AI Red Teaming
Find Vulnerabilities Before Attackers Do
Traditional security testing wasn't designed for probabilistic systems. We use multi-agent attack simulations to probe your AI systems for vulnerabilities that conventional tools miss.
Why AI Systems Need Different Testing
Standard penetration testing assumes predictable behavior. Query a database, exploit a buffer overflow, escalate privileges. The attack surface is static and the responses are deterministic.
AI systems don't work that way. Large language models generate different outputs for identical inputs. Agentic workflows chain multiple AI components with emergent behaviors. The attack surface shifts with every interaction.

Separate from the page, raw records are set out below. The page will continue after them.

(** X10.  The chains [rcFilterRuggedAreaSpans] builds from an origin span
    inside the grid, along either axis: there is one chain per seed of
    [_InitSpanListInColume], and it starts with that seed; it holds at most
    ten spans; its [m]-th span lies in the cell [m] steps from the origin
    along the axis, inside the grid; successive floors differ by at most
    [walkableClimb]; every appended span is walkable, and every span that
    has a successor is walkable together with all spans below it in its
    column. *)
Theorem rugged_chains_shape (hf : rcHeightfield) (walkableClimb xSize zSize x z : Z)
    (i : nat) :
  0 <= x < xSize -> 0 <= z ->
  let span := (cell_index xSize x z, i) in
  let seeds := _InitSpanListInColume hf span in
  let cellX := fun p => cell_index xSize p z in
  let cellZ := fun p => cell_index xSize x p in
  Forall2 (chain_invariant hf walkableClimb cellX xSize x MAX_SLOPE_SAMPLE_STEP) seeds
    (sample_steps hf walkableClimb cellX xSize MAX_SLOPE_SAMPLE_STEP x (x + 1) seeds) /\
  Forall2 (chain_invariant hf walkableClimb cellZ zSize z MAX_SLOPE_SAMPLE_STEP) seeds
    (sample_steps hf walkableClimb cellZ zSize MAX_SLOPE_SAMPLE_STEP z (z + 1) seeds).
Proof.
  intros Hx Hz span seeds cellX cellZ. split.
  - apply (rugged_chains_invariant hf walkableClimb cellX xSize x); [lia|].
    intros p q Hp Hq. apply cell_index_inj_x; lia.
  - apply (rugged_chains_invariant hf walkableClimb cellZ zSize z); [lia|].
    intros p q Hp Hq. apply cell_index_inj_z; lia.
Qed.

Lemma rugged_axis_fixed hf wc thr id cell size start i :
  0 <= start ->
  (forall p q, 0 <= p -> 0 <= q -> cell p = cell q -> p = q) ->
  (forall j chain, (i <= j)%nat ->
     chain_invariant hf wc cell size start MAX_SLOPE_SAMPLE_STEP [(cell start, j)] chain ->
     evaluate_chain thr id hf chain = hf) ->
  rugged_axis hf wc thr id cell size start (cell start, i) = hf.
Proof.
  intros Hstart Hcell Hev. unfold rugged_axis. apply EvaluateRuggedArea_fixed.
  intros chain Hin.
  destruct (rugged_chains_invariant hf wc cell size start Hstart Hcell i) as [Hinv Hseeds].
  apply list_elem_of_lookup in Hin as (n & Hn).
  destruct (Forall2_lookup_r _ _ _ _ _ Hinv Hn) as (seed & Hseed & Hch).
  destruct (Hseeds seed) as (j & Hj & ->).
  { by eapply list_elem_of_lookup_2. }
  by apply (Hev j).
Qed.

Lemma rugged_pass_fixed wh wc thr id hf :
  (forall cell size start j chain,
     chain_invariant hf wc cell size start MAX_SLOPE_SAMPLE_STEP [(cell start, j)] chain ->
     evaluate_chain thr id hf chain = hf) ->
  rcFilterRuggedAreaSpans wh wc thr id hf = hf.
Proof.
  intros Hev. unfold rcFilterRuggedAreaSpans. apply for_each_span_fixed.
  { intros. apply geometry_rugged_span. }
  intros [[x z] i] Hk. apply elem_of_all_spans in Hk as (Hz & Hx & _). simpl in *.
  assert (HX : forall h, rugged_axis hf wc thr id (fun p => cell_index (width hf) p z) h x
                 (cell_index (width hf) x z, i) = hf).
  { intros h.
    apply (rugged_axis_fixed hf wc thr id (fun p => cell_index (width hf) p z) h x i); [lia| |].
    - intros p q Hp Hq. apply cell_index_inj_x; lia.
    - intros j chain _. apply (Hev (fun p => cell_index (width hf) p z) h x). }
  assert (HZ : forall h, rugged_axis hf wc thr id (fun p => cell_index (width hf) x p) h z
                 (cell_index (width hf) x z, i) = hf).
  { intros h.
    apply (rugged_axis_fixed hf wc thr id (fun p => cell_index (width hf) x p) h z i); [lia| |].
    - intros p q Hp Hq. apply cell_index_inj_z; lia.
    - intros j chain _. apply (Hev (fun p => cell_index (width hf) x p) h z). }
  unfold rugged_span. destruct (span_at hf _) as [s|]; [|done].
  destruct (area s =? RC_NULL_AREA); [done|]. cbv zeta. rewrite !HX, HZ.
  by destruct (negb _).
Qed.

Lemma chain_total_diff_gentle hf wc chain :
  (forall m a b, chain !! m = Some a -> chain !! S m = Some b ->
     Z.abs (ref_smax hf a - ref_smax hf b) <= wc) ->
  chain_total_diff hf chain <= wc * Z.of_nat (pred (length chain)).
Proof.
  induction chain as [|a tl IH]; intros H; [simpl; lia|]. cbn [chain_total_diff].
  destruct tl as [|b tl']; [simpl; lia|].
  pose proof (H 0%nat a b eq_refl eq_refl) as H0.
  assert (IH' : chain_total_diff hf (b :: tl') <= wc * Z.of_nat (pred (length (b :: tl')))).
  { apply IH. intros m a' b' Ha' Hb'. by apply (H (S m)). }
  cbn [length pred] in *. lia.
Qed.

Lemma evaluate_chain_single thr id hf r : evaluate_chain thr id hf [r] = hf.
Proof.
  apply (evaluate_chain_cases thr id hf r []). intros (_ & H & _). simpl in H. lia.
Qed.

Lemma evaluate_chain_gentle hf wc thr id cell size start seed chain :
  wc < 2 ^ 20 ->
  (inject_Z wc * (1 + (1 # 16777216)) < thr)%Q ->
  chain_invariant hf wc cell size start MAX_SLOPE_SAMPLE_STEP seed chain ->
  evaluate_chain thr id hf chain = hf.
Proof.
  intros Hwc Hthr (_ & Hlen & _ & Hsteps).
  destruct chain as [|a rest]; [done|].
  apply (evaluate_chain_cases thr id hf a rest). intros (_ & Hpos & Hle).
  pose proof (chain_total_diff_gentle hf wc (a :: rest)) as Htot.
  pose proof (chain_total_diff_nonneg hf (a :: rest)) as Hnn.
  set (total := chain_total_diff hf (a :: rest)) in *.
  set (steps := Z.of_nat (length (a :: rest)) - 1) in *.
  assert (Htot' : total <= wc * steps).
  { replace steps with (Z.of_nat (pred (length (a :: rest))))
      by (subst steps; cbn [length pred]; lia).
    apply Htot. intros m a' b' Ha' Hb'. by apply (Hsteps m a' b'). }
  assert (Hs9 : steps <= 9).
  { subst steps. unfold MAX_SLOPE_SAMPLE_STEP in Hlen. lia. }
  assert (Hwc0 : 0 <= wc) by nia.
  assert (Ha : 0 <= total < 2 ^ 24) by nia.
  assert (Hb : 0 < steps < 2 ^ 24) by lia.
  destruct (avgSlope_threshold total steps thr Ha Hb) as [_ Hup].
  specialize (Hup Hle).
  assert (Hex : (inject_Z total / inject_Z steps <= inject_Z wc)%Q).
  { apply Qle_shift_div_r.
    - change (inject_Z 0 < inject_Z steps)%Q. by rewrite <- Zlt_Qlt.
    - rewrite <- inject_Z_mult. by rewrite <- Zle_Qle. }
  clearbody total steps. lra.
Qed.

(** X11.  Every step of a chain is at most [walkableClimb], so the average
    step is too: with [SlopeThreshold] above [walkableClimb], by more than
    the rounding error 2^-24 of the [float] division,
    [rcFilterRuggedAreaSpans] changes nothing. *)
Theorem rcFilterRuggedAreaSpans_threshold_above_climb
    (walkableHeight walkableClimb : Z) (SlopeThreshold : Q) (RuggedAreaID : Z)
    (hf : rcHeightfield) :
  walkableClimb < 2 ^ 20 ->
  (inject_Z walkableClimb * (1 + (1 # 16777216)) < SlopeThreshold)%Q ->
  rcFilterRuggedAreaSpans walkableHeight walkableClimb SlopeThreshold RuggedAreaID hf = hf.
Proof.
  intros Hwc Hthr. apply rugged_pass_fixed.
  intros cell size start j chain Hinv. by eapply evaluate_chain_gentle.
Qed.

(** X12.  The scan of the current column starts at its bottom span and
    stops at the first unwalkable span, so a chain grows only through spans
    with nothing unwalkable below them: on a heightfield whose columns all
    have an unwalkable bottom span, [rcFilterRuggedAreaSpans] changes
    nothing, however steep the walkable spans above are. *)
Theorem rcFilterRuggedAreaSpans_unwalkable_bottoms
    (walkableHeight walkableClimb : Z) (SlopeThreshold : Q) (RuggedAreaID : Z)
    (hf : rcHeightfield) :
  (forall c s, column_at hf c !! 0%nat = Some s -> area s = RC_NULL_AREA) ->
  rcFilterRuggedAreaSpans walkableHeight walkableClimb SlopeThreshold RuggedAreaID hf = hf.
Proof.
  intros Hbottom. apply rugged_pass_fixed.
  intros cell size start j chain (Hpre & _ & _ & Hsteps).
  destruct Hpre as [rest ->]. destruct rest as [|b rest]; [apply evaluate_chain_single|].
  destruct (Hsteps 0%nat (cell start, j) b eq_refl eq_refl) as (_ & Hbelow & _).
  destruct (Hbelow 0%nat) as (s & Hs & Ha); [lia|].
  unfold span_at in Hs. simpl in Hs. by apply Hbottom in Hs.
Qed.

Three fundamental mismatches exist between traditional security testing and AI systems: static tests can't assess dynamic behavior, single-point probes miss contextual attacks that build influence across conversations, and deterministic methods can't evaluate emergent properties that weren't explicitly programmed.
Our Testing Methodology
Threat Modeling
Map your AI systems' attack surfaces. Which components have external access? What data can they reach? Where do agents have autonomous authority? We document exposure points before testing begins.
Baseline Establishment
Define expected and forbidden behaviors. What should your AI systems refuse to do? What information should they never reveal? These baselines become success criteria for adversarial testing.
Multi-Agent Attack Simulation
Coordinated attacker, defender, and evaluator agents probe your systems systematically. This approach more accurately simulates how real attackers operate: iterating on strategies, learning from failures, and exploiting successful techniques.
Agentic-Specific Testing
For autonomous AI systems, we test attack vectors unique to agentic workflows: memory poisoning, tool exploitation, goal hijacking, and cascading failures across multi-agent architectures.
Continuous Integration
AI red teaming shouldn't be a one-time assessment. As models are updated and prompts are modified, new vulnerabilities emerge. We help integrate testing into your deployment pipelines.
Remediation Guidance
Every finding comes with actionable recommendations. We don't just identify vulnerabilities—we help you understand root causes and implement effective defenses that maintain model performance.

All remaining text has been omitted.